# Time for a change



## DEEGOON (Aug 10, 2010)

Hi savvy Aquarist!, 
I have kept a FW aquarium for about 10 years and recently I've been wanting to change my 40 gallon to a Fish only tank. I have a Canister filter thats rated for a 100 gallon tank. I was thinking of using some argonite as my substate and maybe get a small amount of live rock(for looks) maybe 1 fish and a couple shrimp or maybe a small crab. Ive been reading about how to cycle the tank and I "think" I have a grasp (probably don't) and have been reading all I can. I was thinking about picking up a powerhead . Is there something Im missing? I know I need the salt water mix, hydrometer, test kit, substrate, live rock, heater, filter, therm., I dont have a RO filter and probably wont for a bit due to monies. Would tap water really give me that bad of a problem? Any suggestions?Thank you in advance for the advise!


----------



## kgsimpson12089 (Aug 11, 2010)

If you plan to stay in the hobby for a while a RO filter is priceless!!! I would suggest not starting the tank until you can use only RO water, it will save you many headaches later on. You can pick up a nice 2 stage filter for under $150


----------



## archer772 (Nov 8, 2008)

I would get a Refractometer and not a hydrometer also a nice HOT Protien Skimmer and then a couple Koralia power heads. I found this RO/DI unit with 1quick search and I wouldnt use tap water at all.

75 GPD RO/DI 5 Stage Standard System - English


----------



## DEEGOON (Aug 10, 2010)

Thank you all for the replies, after careful consideration I've decided with your help to wait unitl I can fully provide the adequate accomodations for my fish. Thank you again!


----------



## beaslbob (May 29, 2009)

While you're waiting please study macro algaes. 

my .02


----------



## GetITCdot (Aug 4, 2009)

DEEGOON said:


> Would tap water really give me that bad of a problem?

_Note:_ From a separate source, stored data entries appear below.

(** * toolkit-ai: response parsing, generation chains and lookup tools

    A shallow embedding of [dist/index.js] (and [src/tools/NpmInfo.ts]).

    JavaScript strings are held as Rocq strings (one [ascii] per byte of the
    UTF-8 text).  A promise is modelled by its settlement: [inl e] is a
    rejection (or a synchronous throw) with [e], [inr v] a fulfilment. *)

From Stdlib Require Import String Ascii List Bool NArith Arith Lia.
Import ListNotations.
Local Open Scope list_scope.
Local Open Scope string_scope.

Set Implicit Arguments.
Set Warnings "-register-all".

(** ** Strings *)

Module Str.

Fixpoint of_list (l : list ascii) : string :=
  match l with
  | [] => EmptyString
  | c :: t => String c (of_list t)
  end.

Fixpoint to_list (s : string) : list ascii :=
  match s with
  | EmptyString => []
  | String c t => c :: to_list t
  end.

(** [s.replaceAll(c, rep)] for a one-character pattern [c]. *)
Fixpoint replaceAll (c : ascii) (rep : string) (s : string) : string :=
  match s with
  | EmptyString => EmptyString
  | String x t =>
      if Ascii.eqb x c then rep ++ replaceAll c rep t
      else String x (replaceAll c rep t)
  end.

(** [s.slice(-1)]: the last character, or the empty string. *)
Fixpoint slice_last (s : string) : string :=
  match s with
  | EmptyString => EmptyString
  | String c EmptyString => String c EmptyString
  | String _ t => slice_last t
  end.

(** The double quote, and a string between double quotes. *)
Definition dquote : ascii := ascii_of_nat 34.

Definition quoted (s : string) : string :=
  String dquote (s ++ String dquote EmptyString).

(** A text written with ['] where it has a double quote. *)
Definition text (s : string) : string :=
  replaceAll "'" (String dquote EmptyString) s.

(** [s.split(c)] for a one-character separator [c]. *)
Fixpoint split (c : ascii) (s : string) : list string :=
  match s with
  | EmptyString => [EmptyString]
  | String x t =>
      if Ascii.eqb x c then EmptyString :: split c t
      else
        match split c t with
        | [] => [String x EmptyString]
        | piece :: pieces => String x piece :: pieces
        end
  end.

(** [parts.join(sep)]. *)
Fixpoint join (sep : string) (parts : list string) : string :=
  match parts with
  | [] => ""
  | [p] => p
  | p :: t => p ++ sep ++ join sep t
  end.

(** [t.startsWith(s)] *)
Fixpoint startsWith (t s : string) : bool :=
  match s, t with
  | EmptyString, _ => true
  | String a s', String b t' => Ascii.eqb a b && startsWith t' s'
  | String _ _, EmptyString => false
  end.

(** [t.includes(s)] *)
Fixpoint includes (t s : string) : bool :=
  startsWith t s
  || match t with
     | EmptyString => false
     | String _ t' => includes t' s
     end.

Fixpoint count (c : ascii) (s : string) : nat :=
  match s with
  | EmptyString => 0
  | String x t => (if Ascii.eqb x c then 1 else 0) + count c t
  end.

End Str.
(** Lines 173-203: the leveling is done when [config_lumi_leveling] is
    there and [skip_leveling] is not true; both lines are then tuned
    again. *)
Lemma leveling_Ok ccm cbb ckt tr tr' :
  leveling fails (YMap ccm) cbb ckt tr = Ok tt tr' ->
  exists b,
    match yaml_get "config_lumi_leveling" ccm with
    | Some _ => exists skip, yaml_get "skip_leveling" ccm = Some skip /\ b = negb (truthy skip)
    | None => b = false
    end /\
    leveling_done tr' = leveling_done tr || b /\
    tuned_lines tr' = tuned_lines tr ++ (if b then [YStr "lhcb1"; YStr "lhcb2"] else []).
Proof.
  intros H. unfold leveling in H.
  apply bind_Ok_inv in H as (b & ? & H0 & H).
  apply leveling_condition_Ok in H0 as [-> Hb].
  exists b. split; [exact Hb|]. destruct b.
  - run_step H. run_step H.
    cbn [for_each] in H.
    apply bind_Ok_inv in H as ([] & t1 & H0 & H).
    apply bind_Ok_inv in H0 as ([] & t2 & H1 & H0).
    apply bind_Ok_inv in H0 as ([] & t3 & H2 & H0). injection H0 as <-.
    apply effect_Ok_inv in H.
    do 4 run_step H1. apply effect_Ok_inv in H1.
    do 4 run_step H2. apply effect_Ok_inv in H2.
    subst. split.
    + unfold leveling_done. rewrite <- !app_assoc, !existsb_app. cbn [existsb String.eqb].
      cbn. now rewrite orb_true_r.
    + rewrite !tuned_lines_app. rewrite <- !app_assoc. reflexivity.
  - apply effect_Ok_inv in H. subst. split.
    + unfold leveling_done. rewrite existsb_app. cbn. now rewrite !orb_false_r.
    + rewrite tuned_lines_app. cbn. now rewrite !app_nil_r.
Qed.

End Leveling.

Section Rules.
Variable fails : nat -> bool.
(** C7: a dispatch to a name that is not registered raises an error whose
    message contains the name; a dispatch to a registered name gives back
    what the tool's [execute] gives, unchanged; and [execute] of the Content
    Search tool and of the Outline Lookup tool always returns a text, also
    when something fails inside.  For the Content Search tool: when the
    search raises, or a link lookup needed for a retrieved chunk raises, the
    text is "Search tool error: " followed by the message of that exception;
    a failing catalog lookup or parser while the lesson title is fetched is
    absorbed (the title is [None]).  For the Outline Lookup tool: when the
    resolver, the catalog lookup or the parser raises, the text is
    "Error parsing lessons data for course '<input>': " followed by the
    message for a [JSONDecodeError], and "Error retrieving course outline: "
    followed by the message for any other exception. *)
Theorem execute_tool_dispatch {J : Json} (m : ToolManager.t) (name : string)
    (args : kwargs) :
  (ToolManager.dict_get (ToolManager.tools m) name = None →
   ∃ msg, ToolManager.execute_tool m name args = (Raise (Exn ValueError msg), m)
          ∧ contains msg name)
  ∧ (∀ tool,
       ToolManager.dict_get (ToolManager.tools m) name = Some tool →
       (ToolManager.execute_tool m name args).1 = (ToolOps.execute tool args).1)
  ∧ (∀ s query course_name lesson_number,
       ∃ text,
         (ToolOps.execute (Search s)
            (SearchArgs query course_name lesson_number)).1 = Ok text
         ∧ (∀ e,
              search (CourseSearchTool.store s) query course_name lesson_number
              = Raise e →
              text = "Search tool error: " +:+ exn_msg e)
         ∧ (∀ results,
              search (CourseSearchTool.store s) query course_name lesson_number
              = Ok results →
              truthy_opt_str (error results) = false →
              is_empty results = false →
              ¬ Forall (CourseSearchTool.links_resolve s)
                  (zip (documents results) (metadata results)).*2 →
              ∃ e meta,
                meta ∈ (zip (documents results) (metadata results)).*2
                ∧ (get_course_link (CourseSearchTool.store s)
                     (CourseSearchTool.meta_title meta) = Raise e
                   ∨ ∃ n,
                       md_lesson_number meta = Some n
                       ∧ get_lesson_link (CourseSearchTool.store s)
                           (CourseSearchTool.meta_title meta) n = Raise e)
                ∧ text = "Search tool error: " +:+ exn_msg e))
  ∧ (∀ s title n e,
       course_catalog_get (CourseSearchTool.store s) title = Raise e
       ∨ (∃ metadata others lessons_json,
            course_catalog_get (CourseSearchTool.store s) title
            = Ok (Some {| metadatas := Some (metadata :: others) |})
            ∧ cm_lessons_json metadata = Some lessons_json
            ∧ json_loads lessons_json = Raise e) →
       CourseSearchTool._get_lesson_title s title n = None)
  ∧ (∀ o course_name,
       ∃ text,
         (ToolOps.execute (Outline o) (OutlineArgs course_name)).1 = Ok text
         ∧ ∀ e,
             _resolve_course_name (CourseOutlineTool.store o) course_name
             = Raise e
             ∨ (∃ title,
                  _resolve_course_name (CourseOutlineTool.store o) course_name
                  = Ok (Some title)
                  ∧ title ≠ ""
                  ∧ (course_catalog_get (CourseOutlineTool.store o) title
                     = Raise e
                     ∨ ∃ metadata others lessons_json,
                         course_catalog_get (CourseOutlineTool.store o) title
                         = Ok (Some {| metadatas := Some (metadata :: others) |})
                         ∧ cm_lessons_json metadata = Some lessons_json
                         ∧ lessons_json ≠ ""
                         ∧ json_loads lessons_json = Raise e)) →
             text
             = match exn_cls e with
               | JSONDecodeError =>
                   "Error parsing lessons data for course '" +:+
                   course_name +:+ "': " +:+ exn_msg e
               | _ => "Error retrieving course outline: " +:+ exn_msg e
               end).
Proof.
  split; [|split; [|split; [|split]]].
  - intros Hnone. unfold ToolManager.execute_tool. rewrite Hnone.
    eexists; split; [reflexivity|]. apply contains_middle.
  - intros tool Hsome. unfold ToolManager.execute_tool. by rewrite Hsome.
  - intros s query course_name lesson_number. simpl.
    eexists; split; [reflexivity|]. split.
    + intros e He.
      unfold CourseSearchTool.execute, CourseSearchTool.execute_body.
      by rewrite He.
    + intros results Hsearch Herr Hempty Hfail.
      unfold CourseSearchTool.execute, CourseSearchTool.execute_body.
      rewrite Hsearch; simpl. rewrite Herr, Hempty.
      destruct (CourseSearchTool._format_results s results) as [r|e] eqn:Hfmt.
      { destruct Hfail. by eapply format_results_Ok_resolves. }
      apply format_results_Raise in Hfmt as (meta & Hin & Hraise).
      by exists e, meta.
  - intros s title n e Hfail.
    unfold CourseSearchTool._get_lesson_title,
      CourseSearchTool._get_lesson_title_body.
    destruct Hfail as [->|(metadata & others & js & -> & Hjson & Hparse)];
      simpl; [done|].
    rewrite Hjson. destruct (truthy_str js); [|done]. by rewrite Hparse.
  - intros o course_name. simpl.
    eexists; split; [reflexivity|].
    intros e Hfail.
    assert (CourseOutlineTool.execute_body o course_name = Raise e) as Hbody.
    { unfold CourseOutlineTool.execute_body.
      destruct Hfail as [->|(title & -> & Htitle & Hfail)]; simpl; [done|].
      destruct title; [done|]; simpl.
      destruct Hfail as [->|(metadata & others & js & -> & Hjson & Hjs & Hparse)];
        simpl; [done|].
      rewrite Hjson. destruct js; [done|]; simpl. by rewrite Hparse. }
    unfold CourseOutlineTool.execute. rewrite Hbody.
    by destruct e as [[] msg].
Qed.
(** C7: start Unprepared, with an init callback that only uses the multi
    helpers.  A [prepare] that fails leaves the instance Unprepared, and
    either no supply enable went through and no [power_off] ran, or one of
    each did.  A [prepare] that succeeds makes the instance Prepared with
    one supply enable and no [power_off]; the [unprepare] that follows makes
    it Unprepared again and runs the one matching [power_off]. *)
Theorem prepare_unprepare_balanced
    (E : hw_env) (MS : multi_sem) (s : driver_state) :
  desc_dsi_only (desc (inst s)) ->
  let ps0 := {| life := Unprepared; drv := s |} in
  let r1 := fst (host_prepare E MS ps0) in
  let ps1 := snd (host_prepare E MS ps0) in
  let ps2 := snd (host_unprepare E MS ps1) in
  let on ps := count is_power_on (hw (drv ps)) in
  let off ps := count is_power_off (hw (drv ps)) in
  (r1 <> 0 ->
   life ps1 = Unprepared /\
   ((on ps1 = on ps0 /\ off ps1 = off ps0) \/
    (on ps1 = on ps0 + 1 /\ off ps1 = off ps0 + 1))) /\
  (r1 = 0 ->
   life ps1 = Prepared /\ on ps1 = on ps0 + 1 /\ off ps1 = off ps0 /\
   life ps2 = Unprepared /\ on ps2 = on ps0 + 1 /\ off ps2 = off ps0 + 1 /\
   outstanding (hw (drv ps2)) = outstanding (hw s)).
Proof.
  intros Hdesc ps0 r1 ps1 ps2 on off.
  pose proof (prepare_counts E MS s Hdesc) as Hp. cbv zeta in Hp.
  assert (Hu : on ps2 = on ps1 /\ off ps2 = off ps1 + 1).
  { subst ps2 on off. unfold host_unprepare.
    pose proof (unprepare_counts E MS (drv ps1)) as Hu.
    destruct (ili9488_unprepare E MS (drv ps1)). exact Hu. }
  assert (Hl2 : life ps2 = Unprepared).
  { subst ps2. unfold host_unprepare.
    destruct (ili9488_unprepare E MS (drv ps1)). reflexivity. }
  destruct Hu as [Hu1 Hu2].
  subst r1 ps1 on off ps0. unfold host_prepare in *. cbn [drv life] in *.
  destruct (ili9488_prepare E MS s) as [r s1]. cbn [fst snd drv life hw] in *.
  unfold outstanding.
  split; intros Hr.
  - destruct (r =? 0) eqn:Hz; [apply Z.eqb_eq in Hz; contradiction|].
    split; [reflexivity|].
    destruct Hp as [(_ & H1 & H2)|[(_ & H1 & H2)|(H0 & _)]];
      [left; auto | right; auto | contradiction].
  - subst r. cbn [Z.eqb] in *.
    destruct Hp as [(H0 & _)|[(H0 & _)|(_ & H1 & H2)]];
      try (exfalso; apply H0; reflexivity).
    repeat split; auto; lia.
Qed.

Lemma prepare_unprepare_balanced_witness :
  let MS := multi_spec transport_ok in
  let ps0 := {| life := Unprepared; drv := sample_state MS |} in
  let ps1 := snd (host_prepare env_ok MS ps0) in
  let ps2 := snd (host_unprepare env_ok MS ps1) in
  life ps1 = Prepared /\
  count is_power_on (hw (drv ps1)) = count is_power_on (hw (drv ps0)) + 1 /\
  count is_power_off (hw (drv ps1)) = count is_power_off (hw (drv ps0)) /\
  life ps2 = Unprepared /\
  count is_power_on (hw (drv ps2)) = count is_power_on (hw (drv ps0)) + 1 /\
  count is_power_off (hw (drv ps2)) = count is_power_off (hw (drv ps0)) + 1 /\
  outstanding (hw (drv ps2)) = outstanding (hw (sample_state MS)).
Proof.
  intros MS ps0 ps1 ps2.
  destruct (prepare_unprepare_balanced env_ok MS (sample_state MS)
              (e35gh_i_mw800cb_init_dsi_only MS)) as [_ Hok].
  apply Hok. vm_compute. reflexivity.
Defined.

(** ** The instance, modes and orientation *)

(** C10: [prepare] and [unprepare] leave the instance as it was, field by
    field, on every path and whatever the hardware, the multi helpers and
    the init callback do. *)
Theorem prepare_unprepare_frame
    (E : hw_env) (MS : multi_sem) (s : driver_state) :
  let p := snd (ili9488_prepare E MS s) in
  let u := snd (ili9488_unprepare E MS s) in
  (inst p = inst s /\ inst u = inst s) /\
  (dsi (inst p) = dsi (inst s) /\ reset (inst p) = reset (inst s) /\
   power (inst p) = power (inst s) /\ desc (inst p) = desc (inst s) /\
   orientation (inst p) = orientation (inst s)) /\
  (dsi (inst u) = dsi (inst s) /\ reset (inst u) = reset (inst s) /\
   power (inst u) = power (inst s) /\ desc (inst u) = desc (inst s) /\
   orientation (inst u) = orientation (inst s)).
Proof.
  intros p u. subst p u.
  rewrite prepare_inst, unprepare_inst. repeat split.
Qed.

I used tap water for a year with no issue at all....the only reason I use an RO/DI now is that I got the ro/di unit for 50 bucks and its a nice one. In all honesty.....i haven't really noticed a difference I just like the fact i can use it with my auto-topoff. It all depends on the quality of YOUR water. Some people have cleaner water then others. When we talk aquariums most everyone will have a different opinion based off what worked/works for them. But keep in mind just because it works for some doesn't mean it will work for others.


----------



## archer772 (Nov 8, 2008)

GetITCdot said:


> I used tap water for a year with no issue at all....the only reason I use an RO/DI now is that I got the ro/di unit for 50 bucks and its a nice one. In all honesty.....i haven't really noticed a difference I just like the fact i can use it with my auto-topoff. It all depends on the quality of YOUR water. Some people have cleaner water then others. When we talk aquariums most everyone will have a different opinion based off what worked/works for them. But keep in mind just because it works for some doesn't mean it will work for others.


I agree but at the same time I always recomend useing RO/DI because most tap water will be high in TDS and they promote algea most times not always but a much higher percentage will. I will also say that if a person is just going FOWLR then tap water will be fine most of the time but if a person is wanting a SPS dominated tank then I would never use tap water. I have seen many times when a person complains that they are having algea issues and then said they didnt know they should be useing RO/DI and when they started the algea slowly went away and I have seen some very nice tanks that use tap water so its kind of like 6 of one and a half dozen of the other as in you might get lucky with tap water.


----------



## GetITCdot (Aug 4, 2009)

archer772 said:


> I agree but at the same time I always recomend useing RO/DI because most tap water will be high in TDS and they promote algea most times not always but a much higher percentage will. I will also say that if a person is just going FOWLR then tap water will be fine most of the time but if a person is wanting a SPS dominated tank then I would never use tap water. I have seen many times when a person complains that they are having algea issues and then said they didnt know they should be useing RO/DI and when they started the algea slowly went away and I have seen some very nice tanks that use tap water so its kind of like 6 of one and a half dozen of the other as in you might get lucky with tap water.


like i said almost EVERYONE'S experience difference from one another. There are some very good reasons to use RO/DI but it is not a requirement.

Sometimes people get carried away with the difference between requirement and preferred method.


----------